What Makes the Detection of Movement Different Within the Autistic Traits Spectrum? Evidence From the Audiovisual Depth Paradigm
Atypical sensory processing is now considered a diagnostic feature of autism. Although multisensory integration (MSI) may have cascading effects on the development of higher-level skills such as socio-communicative functioning, there is a clear lack of understanding of how autistic individuals integrate multiple sensory inputs. Multisensory dynamic information is a more ecological construct than static stimuli, reflecting naturalistic sensory experiences given that our environment involves moving stimulation of more than one sensory modality at a time. In particular, depth movement informs about crucial social (approaching to interact) and non-social (avoiding threats/collisions) information.
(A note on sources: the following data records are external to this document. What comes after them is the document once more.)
Fixpoint assoc (name : string) (mapping : list (string * string)) : string :=
  match mapping with
  | [] => name
  | (old, new) :: t => if String.eqb old name then new else assoc name t
  end.

(** [df.rename(columns=mapping)]: a label the mapping does not have stays. *)
Definition rename (df : DataFrame) (mapping : list (string * string))
  : DataFrame :=
  mkDataFrame (index df)
    (map (fun c => (assoc (fst c) mapping, snd c)) (columns df)).

(** The labels of several frames, each once, in the order they come. *)
Fixpoint union_labels (seen : list string) (names : list string)
  : list string :=
  match names with
  | [] => []
  | n :: t =>
      if existsb (String.eqb n) seen then union_labels seen t
      else n :: union_labels (n :: seen) t
  end.

Definition is_object (d : dtype) : bool :=
  match d with object => true | numeric => false end.

(** [pd.concat(dfs)]: the frames are stacked, labels are kept, a column a
    frame lacks is filled with [NaN]; there must be a frame to stack. *)
Definition concat (dfs : list DataFrame) : result DataFrame :=
  match dfs with
  | [] => Err ValueError
  | _ =>
      let names := union_labels [] (flat_map labels dfs) in
      Ok (mkDataFrame (flat_map index dfs)
            (map (fun n =>
                    let parts := map (column_or_nan n) dfs in
                    (n, mkSeries
                          (if existsb (fun x => is_object (dtype_of x)) parts
                           then object else numeric)
                          (flat_map values parts)))
                 names))
  end.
As autistic characteristics are distributed on a spectrum over clinical and general populations, our work aimed to explore the multisensory integration of depth cues in the autistic personality spectrum, using a go/no-go detection task. The autistic profile of 38 participants from the general population was assessed using questionnaires extensively used in the literature. Participants performed a detection task of auditory and/or visual depth moving stimuli compared to static stimuli. We found that subjects with high-autistic traits overreacted to depth movement and exhibited faster reaction times to audiovisual cues, particularly when the audiovisual stimuli were looming and/or were presented at a fast speed. These results provide evidence of sensory particularities in people with high-autistic traits and suggest that low-level stages of multisensory integration could operate differently all along the autistic personality spectrum.